To do: Each line in the records that mentions the word "Import" needs to be listed.

━━━ Supplied information

(* ===== verification/ProcessFacts.v ===== *)
(** * What the processing of blocks respects

    A relation on databases that the statements on each table respect ([Stable]) is respected by
    the synchronisation of a block's transactions, and one that the synchronisation respects
    ([SyncRespects]) by block processing as a whole, on every branch. *)
From S2P Require Import Prelude Bytes Script Lbrycrd Scheduler Rows Store Datastore StoreFacts.
From S2P Require Import Claims Transactions TransactionFacts BlockSync BlockProcessing.
From S2P Require Import BlockSyncProofs Daemon Jobs.

Class SyncRespects (R : relation DB) `{TxSync} : Prop := {
  sync_txs_steps txs t h : steps (on_db R) (sync_txs txs t h);
  process_tx_steps tx t h : steps (on_db R) (process_tx tx t h);
}.
#[export] Hint Resolve steps_ask : go.

Lemma steps_mrecover {A} (R : relation World) `{!PreOrder R} (m k : M World A) :
  steps R m -> steps R k -> steps R (mrecover m k).
Proof.
  intros Hm Hk w. unfold mrecover. specialize (Hm w). destruct (m w) as [[a | e | e] w'];
    [done.. |]. etrans; [exact Hm | apply Hk].
Qed.

Section Sync.
Context `{Faults, Stake, Hashes, AddressCodec, PurchaseCodec, JsonStrings, Node}.
Context (BlockChainName : string) (MaxParallelTxProcessing MaxFailures : Z) (sc : schedule).
Context (R : relation DB) `{!PreOrder R}.
Context `{!Workers R, !Stable R Transaction, !StableOutputs R}.
Context `{!Stable R Address, !Stable R TransactionAddress}.

Lemma steps_sync_loop t h wc cs s :
  steps (on_db R) (world_loop BlockChainName MaxFailures sc t h wc cs s).
Proof.
  revert s. induction cs as [| c cs IH]; intros s; cbn [world_loop]; [go_steps |].
  unfold realize, run_job. go_steps.
Qed.

#[export] Instance block_sync_respects :
  @SyncRespects R (block_sync BlockChainName MaxParallelTxProcessing MaxFailures sc).
Proof.
  split; intros; cbn; [| auto with go]. pose proof steps_sync_loop.
  unfold syncTransactionsOfBlock, fetch_events, fetch_job, run_scheduler. go_steps.
Qed.
End Sync.

Section Blocks.
Context `{Faults, Node, TxSync} (R : relation DB) `{!PreOrder R}.
Context `{!SyncRespects R, !Stable R Block, !StableDelete R}.
#[local] Hint Resolve sync_txs_steps process_tx_steps : go.

Lemma steps_reorg_loop n h b prev : steps (on_db R) (reorg_loop n h b prev).
Proof.
  revert h b prev. induction n as [| n IH]; intros h b prev; cbn [reorg_loop];
    unfold block_at_opt, block_at, getBlockToProcess; go_steps.
Qed.
#[local] Hint Resolve steps_reorg_loop : go.

Lemma steps_RunBlockProcessing h : steps (on_db R) (RunBlockProcessing h).
Proof.
  unfold RunBlockProcessing, processGenesisBlock, ProcessBlock, parseBlockInfo,
    setPreviousBlockInfo, markBlockProcessingState, checkHandleReorg, block_at_opt,
    getBlockToProcess, deleteBlockWithRetry, blockDeleteRetryAttempts. go_steps.
Qed.
Lemma steps_all_children l : steps (on_db R) (all_children l).
Proof.
  induction l as [| t l IH]; cbn [all_children]; unfold transactionHasExpectedChildren; go_steps.
Qed.
#[local] Hint Resolve steps_RunBlockProcessing steps_all_children : go.
Lemma steps_cleanupIncompleteHead : steps (on_db R) cleanupIncompleteHead.
Proof.
  unfold cleanupIncompleteHead, chainHeadBlock, best_block, blockHasExpectedTransactions,
    markBlockProcessingState, deleteBlockWithRetry, blockDeleteRetryAttempts. go_steps.
Qed.
Lemma steps_MarkIncompleteBlockHeight h : steps (on_db R) (MarkIncompleteBlockHeight h).
Proof. unfold MarkIncompleteBlockHeight, best_block, markBlockProcessingState. go_steps. Qed.
Lemma steps_backfill limit : steps (on_db R) (backfillLegacyBlockStates limit).
Proof.
  unfold backfillLegacyBlockStates, chainHeadBlock, best_block, legacy_blocks,
    blockHasExpectedTransactions, markBlockProcessingState. go_steps.
Qed.
#[local] Hint Resolve steps_cleanupIncompleteHead steps_MarkIncompleteBlockHeight : go.
Lemma steps_processBlockWithRecover h : steps (on_db R) (processBlockWithRecover h).
Proof.
  unfold processBlockWithRecover. apply steps_mrecover; [typeclasses eauto | auto with go | go_steps].
Qed.
End Blocks.
#[export] Hint Resolve steps_RunBlockProcessing steps_cleanupIncompleteHead steps_backfill
  steps_MarkIncompleteBlockHeight steps_processBlockWithRecover : go.

(** ** The rows of the jobs *)

Section JobRows.
Context `{Faults, Clock} (R : relation DB) `{!PreOrder R, !Stable R JobStatus} (error_text : error -> string).

Lemma steps_time_now : steps (on_db R) time_now.
Proof. unfold time_now. go_steps. Qed.
Lemma steps_upsert_job j : steps (on_db R) (upsert_job j).
Proof.
  apply steps_stmt; [typeclasses eauto |]. intros d u d' E.
  destruct (row_exists _ d); [by apply (stable_updateG (R:=R) (T:=JobStatus) _ _ _ _ E) |].
  apply rbind_Ok in E as ([r d1] & Ei & [= _ <-]). by apply (stable_insert (R:=R) (T:=JobStatus) _ _ _ _ Ei).
Qed.
#[local] Hint Resolve steps_upsert_job : go.
Lemma steps_saveJobError j e : steps (on_db R) (saveJobError error_text j e).
Proof. unfold saveJobError. go_steps. Qed.
End JobRows.
#[export] Hint Resolve steps_time_now steps_upsert_job steps_saveJobError : go.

━━━━━━

Expected answer:
From S2P Require Import Prelude Bytes Script Lbrycrd Scheduler Rows Store Datastore StoreFacts.
From S2P Require Import Claims Transactions TransactionFacts BlockSync BlockProcessing.
From S2P Require Import BlockSyncProofs Daemon Jobs.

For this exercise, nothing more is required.